== DATA PROVIDED ==
(* ===== verification/Ast.v ===== *)
(** * The abstract syntax: src/compiler/ast

    The nodes the parser builds, with the fields it sets; the other fields of
    the Go structures belong to the code generator and are nil or zero here,
    and the file name and the lexer kept for error messages are left out.
    A Go map is the list of its entries, with one entry for a key
    ([map_set]).  A Go pointer that may be nil is an option. *)
From S2P Require Import Prelude Lexer.
#[local] Open Scope Z_scope.

(** Identifiers and texts of tokens. *)
Abbreviation text := (list rune).

(** [m[k] = v] *)
Fixpoint map_set {A} (k : text) (v : A) (m : list (text * A)) : list (text * A) :=
  match m with
  | [] => [(k, v)]
  | (k', v') :: m => if decide (k' = k) then (k, v) :: m else (k', v') :: map_set k v m
  end.
(** [m[k]], with its second result. *)
Fixpoint map_get {A} (k : text) (m : list (text * A)) : option A :=
  match m with
  | [] => None
  | (k', v) :: m => if decide (k' = k) then Some v else map_get k m
  end.

(** ** Types

    [ParamNode] has an identifier and a type; [ParamsNode] a list of these and
    the flag [Ext].  Of [FuncNode] an interface uses [Params] and [RetType]. *)
Inductive TypeNode :=
  | BasicTypeNode (ResType : Z) (CustomTp : list text) (PtrLevel : nat)
      (Generics : list TypeNode) (Pkg : text)
  | FuncTypeNode (Params : list (text * TypeNode)) (Ext : bool) (Ret : option TypeNode) (ptrlevel : nat)
  | ArrayTypeNode (Len : Z) (ElmType : TypeNode) (PtrLevel : nat)
  | StructDefNode (ptrlevel : nat) (Orderedfields : list (text * TypeNode))
  | InterfaceDefNode (ptrlevel : nat)
      (Funcs : list (text * (list (text * TypeNode) * bool * TypeNode))) (OrderedIDS : list text).

Abbreviation ParamsNode := (list (text * TypeNode) * bool)%type.

Definition SetPtrLevel (i : nat) (n : TypeNode) : TypeNode :=
  match n with
  | BasicTypeNode r c _ g p => BasicTypeNode r c i g p
  | FuncTypeNode a e r _ => FuncTypeNode a e r i
  | ArrayTypeNode len e _ => ArrayTypeNode len e i
  | StructDefNode _ f => StructDefNode i f
  | InterfaceDefNode _ f o => InterfaceDefNode i f o
  end.

(** ** Constants: integers of a width, floats given by their text *)
Inductive Value :=
  | IntVal (bits : Z) (v : Z)
  | FloatVal (double : bool) (t : text).

(** ** Expressions and statements

    [BinNode] also stands for assignments.  A [VarBlockNode] of the chain
    [a.b.c] has the next block in [Next]. *)
Inductive ExpNode : Set :=
  | BinNode (Op : Z) (Left Right : ExpNode)
  | NumNode (Val : Value)
  | UnaryNode (Op : Z) (Child : ExpNode)
  | VarExp (b : VarBlockNode)
  | StringNode (Str : text)
  | BoolConstNode (Val : bool)
  | CompareNode (Op : Z) (Left Right : ExpNode)
  | BoolExpNode (Op : Z) (Left Right : ExpNode)
  | NotNode (Bool : ExpNode)
  | AwaitNode (Exp : ExpNode)
  | NilNode
  | CallFuncNode (Params : list ExpNode) (FnNode : ExpNode) (Next : option ExpNode)
      (Generics : list TypeNode)
  | InlineFuncNode (Fntype : TypeNode) (Body : Node) (Async : bool)
  | TakePtrNode (N : ExpNode)
  | TakeValNode (Level : nat) (N : ExpNode)
  | ArrayInitNode (Type_ : TypeNode) (Vals : list ExpNode)
  | StructInitNode (TP : TypeNode) (Fields : list (text * ExpNode))
with VarBlockNode : Set :=
  | mk_VarBlockNode (Token : text) (Idxs : list ExpNode) (Next : option VarBlockNode) (Pos : nat)
with Node : Set :=
  | ExpSt (e : ExpNode)
  | SLNode (Children : list Node)
  | ErrSTNode (Line : nat) (Src : text)
  | EmptyNode
  | DefineNode (ID : text) (TP : TypeNode)
  | RetNode (Exp : option ExpNode)
  | DefAndAssignNode (ValNode : ExpNode) (ID : text)
  | IfNode (BoolExp : ExpNode) (Statements : Node)
  | IfElseNode (BoolExp : ExpNode) (Statements ElSt : Node)
  | ForNode (Bool : option ExpNode) (DefineAssign Assign : option Node) (Statements : Node)
  | BreakNode
  | ContinueNode
  | YieldNode (Exp : option ExpNode).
===
Copy every line of the entries in which "Inductive" can be found.

Inductive TypeNode :=
Inductive Value :=
Inductive ExpNode : Set :=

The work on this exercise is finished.